本発明は、ワクチン製造に関する分野に有用である。

Claims

α１，３−ガラクトース転移酵素（α１，３−ＧＴ）遺伝子を発現し得る状態で含むレンチウイルスベクターを鶏２．５日胚に注入して得られたトランスジェニック操作胚を培養し孵化させることを含む方法で、α−ガラクトースエピトープ（Ｇａｌα１−３Ｇａｌβ１−４ＧｌｃＮＡｃ−Ｒ：以下α−Ｇａｌ）を発現し得るトランスジェニック鶏を得ること、
トランスジェニック鶏が産んだ卵にウイルスを接種し、ウイルスを接種した卵を育成し、育成した卵からα−Ｇａｌを発現するウイルスを得ることを含む、α−Ｇａｌ発現ウイルスの作製方法。
前記ウイルスがインフルエンザウイルス、天然痘ウイルス、麻疹ウイルス、流行性耳下腺炎ウイルス、風疹ウイルス、エイズウイルス、ニューカッスル病ウイルス、またはマレック病ウイルスである請求項１０に記載のα−Ｇａｌ発現ウイルスの作製方法。

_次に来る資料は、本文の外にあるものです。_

Lemma notify_notifying raw ts tid t :
  ts !! tid = Some t -> awake t = t -> notify_all raw ts !! tid = Some t.
Proof. intros Ht Ha. rewrite notify_lookup, Ht. simpl. by destruct (thread_store t =? raw)%Z; rewrite ?Ha. Qed.

(** A close begins. *)
Lemma step_close h h' ts ps rs tid owner raw role :
  sys_inv (mkSystem h ts ps rs) -> ts !! tid = None -> linearize_close owner h = (Ok (Some (raw, role)), h') ->
  sys_inv (mkSystem h' (<[tid := match role with Destroy => Destroying owner raw | Join => Joining owner raw end]> ts) ps rs).
Proof.
  intros Hinv Htid Hl.
  apply linearize_close_Ok in Hl as (s & Hs & Hr & Hreg & _ & Hst).
  pose proof (inv_stores _ Hinv raw s Hs) as Hsi. pose proof Hsi as [Hstate _ Hpo]. simpl in *.
  destruct (store_state s) as [n|n|o] eqn:Hss.
  + destruct Hst as [-> Hst]. counts raw ts tid (Some (Destroying owner raw : Thread Inner)) Htid.
    eapply (sys_inv_update h ts ps rs tid (Some (Destroying owner raw)) raw s); try done;
      [by rewrite Htid|by intros ? [= <-]|by rewrite Hreg|by rewrite Hss|by left|].
    split; simpl; [|eapply inv_done_alter; [done|rewrite Hss; by intros []|by intros ? [= <-]]|done].
    destruct Hstate as (Hn & Hin & Hde). pose proof (drained_destroyer raw ts). pose proof (taken_drained raw ts).
    pose proof (waiting_destroyer raw ts). split_and!; [lia|lia|left; lia| |intros _; left; lia].
    left. split; [lia|done].
  + destruct Hst as [-> Hst]. apply (step_join h h' ts ps rs tid owner raw s); try done; [by rewrite Hreg|by rewrite Hss].
  + destruct Hst as [-> Hst]. apply (step_join h h' ts ps rs tid owner raw s); try done; [by rewrite Hreg|by rewrite Hss].
Qed.

(** A thread of the store moves without touching it, its own invariant aside. *)
Lemma step_along h ts ps rs tid t t' raw s :
  sys_inv (mkSystem h ts ps rs) -> ts !! tid = Some t -> stores h !! raw = Some s ->
  thread_store t = raw -> thread_store t' = raw -> fits (store_state s) t' ->
  match store_state s with
  | Open n => n = Z.of_nat (count is_call raw (partial_alter (fun _ => Some t') tid ts)) /\ is_Some (store_inner s) /\ count is_destroyer raw (partial_alter (fun _ => Some t') tid ts) = 0
  | Closing n => n = Z.of_nat (count is_call raw (partial_alter (fun _ => Some t') tid ts)) /\ count is_destroyer raw (partial_alter (fun _ => Some t') tid ts) = 1 /\
      (count is_drained raw (partial_alter (fun _ => Some t') tid ts) = 0 \/ n = 0%Z) /\
      (count is_taken raw (partial_alter (fun _ => Some t') tid ts) = 0 /\ is_Some (store_inner s) \/ count is_taken raw (partial_alter (fun _ => Some t') tid ts) = 1 /\ store_inner s = None) /\
      (n = 0%Z -> count drain_waiting raw (partial_alter (fun _ => Some t') tid ts) = 0 \/ 0 < count lease_notifying raw (partial_alter (fun _ => Some t') tid ts))
  | ClosedWith _ => count is_call raw (partial_alter (fun _ => Some t') tid ts) = 0 /\ count is_destroyer raw (partial_alter (fun _ => Some t') tid ts) = 0 /\ store_inner s = None /\
      (count join_waiting raw (partial_alter (fun _ => Some t') tid ts) = 0 \/ 0 < count close_notifying raw (partial_alter (fun _ => Some t') tid ts))
  end ->
  sys_inv (mkSystem h (<[tid := t']> ts) ps rs).
Proof.
  intros Hinv Htid Hs Hold Hnew Hfits Hstate. pose proof (inv_stores _ Hinv raw s Hs) as Hsi. pose proof Hsi as [_ _ Hpo]. simpl in *.
  eapply (sys_inv_update h ts ps rs tid (Some t') raw s s); try done;
    [intros x Hx; rewrite Htid in Hx; by injection Hx as <-|by intros ? [= <-]|by rewrite insert_id|by left|].
  split; [exact Hstate|eapply inv_done_alter; [done|done|by intros ? [= <-]]|done].
Qed.

(** The destroyer goes to sleep, wakes up, or stops waiting. *)
Lemma step_drain_waits h ts ps rs tid owner raw s :
  sys_inv (mkSystem h ts ps rs) -> ts !! tid = Some (Destroying owner raw) -> stores h !! raw = Some s -> draining s = true ->
  sys_inv (mkSystem h (<[tid := DrainWaiting owner raw]> ts) ps rs).
Proof.
  intros Hinv Htid Hs Hd. pose proof (inv_stores _ Hinv raw s Hs) as [Hstate _ _]. simpl in *.
  counts raw ts tid (Some (DrainWaiting owner raw : Thread Inner)) Htid.
  eapply (step_along h ts ps rs tid _ (DrainWaiting owner raw) raw s); try done.
  unfold draining in Hd. destruct (store_state s) as [n|n|o]; [done| |done]. apply negb_true_iff, Z.eqb_neq in Hd.
  destruct Hstate as (? & ? & ? & Hta & ?).
  split_and!; [lia|lia|lia| |lia]. destruct Hta as [[? ?]|[? ?]]; [left|right]; (split; [lia|done]).
Qed.

Lemma step_drained h ts ps rs tid owner raw s :
  sys_inv (mkSystem h ts ps rs) -> ts !! tid = Some (Destroying owner raw) -> stores h !! raw = Some s -> draining s = false ->
  sys_inv (mkSystem h (<[tid := Drained owner raw]> ts) ps rs).
Proof.
  intros Hinv Htid Hs Hd. pose proof (inv_stores _ Hinv raw s Hs) as [Hstate _ _]. simpl in *.
  counts raw ts tid (Some (Drained owner raw : Thread Inner)) Htid. pose proof (destroyer_counts raw ts tid _ Htid eq_refl) as Hdes.
  eapply (step_along h ts ps rs tid _ (Drained owner raw) raw s); try done.
  unfold draining in Hd. destruct (store_state s) as [n|n|o]; [simpl in Hdes; lia| |simpl in Hdes; lia].
  apply negb_false_iff, Z.eqb_eq in Hd. destruct Hstate as (? & ? & _ & Hta & ?).
  split_and!; [lia|lia|by right| |lia]. destruct Hta as [[? ?]|[? ?]]; [left|right]; (split; [lia|done]).
Qed.
Definition snapshot_discard_body (request : result AbiError StreamWire) : F () :=
  wire ← check request;
  let '(mkStreamWire version aggregate_type aggregate_id) := wire in
  _ ← check (require_identifiers version aggregate_type aggregate_id);
  block_on abi_of_engine_error (discard_snapshot (mkStream aggregate_type aggregate_id)).

Definition schema_reconcile_body (target : result AbiError SchemaTarget) (out_reconciliation : bool) : F Z :=
  _ ← require_output out_reconciliation "out_reconciliation is null";
  target ← check target;
  reconciliation ← block_on abi_of_engine_error (reconcile_schema target);
  mret (match reconciliation with Changed => 0%Z | Unchanged => 1%Z end).

Definition schema_record_body (target : result AbiError SchemaTarget) : F () :=
  target ← check target;
  block_on abi_of_engine_error (record_schema target).

(** *** Jobs *)

Definition job_enqueue_body (request : result AbiError JobEnqueueWire) : F () :=
  wire ← check request;
  let '(mkJobEnqueueWire version job_id kind payload run_at_ms) := wire in
  _ ← check (require_version version);
  request ← check (job_seed (mkJobSeedWire job_id kind payload run_at_ms));
  let '(mkEnqueueRequest job_id kind payload run_at_ms) := request in
  block_on (job_runtime_error job_id) (enqueue_job_payload job_id kind payload run_at_ms).

Definition job_poll_body (request : result AbiError JobPollWire) (out_jobs : bool) : F (option (list Z)) :=
  _ ← require_output out_jobs "out_jobs is null";
  wire ← check request;
  let '(mkJobPollWire version kind now_ms limit) := wire in
  _ ← check (require_version version);
  _ ← check (require_identifier_limit (text_len kind));
  observed ← check (map_err InputInteger (usize_try_from limit));
  _ ← check (require_limit "job_poll_limit" MAX_LIST_ITEMS observed);
  jobs ← block_on AbiJobRuntime (runtime_poll_jobs kind now_ms limit);
  response ← check (encode_response (mkJobsWire 1 jobs));
  mret (Some response).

請求項１０または１１に記載の方法で、α−Ｇａｌを発現するウイルスを作製し、得られたウイルスからワクチンを作製する、ワクチンの作製方法。
α１，３−ＧＴ遺伝子がマウス、ブタまたはウシ由来である、請求項１０に記載の作製方法。
トランスジェニック鶏の産んだ卵が受精卵または発育鶏卵である請求項１０に記載の作製方法。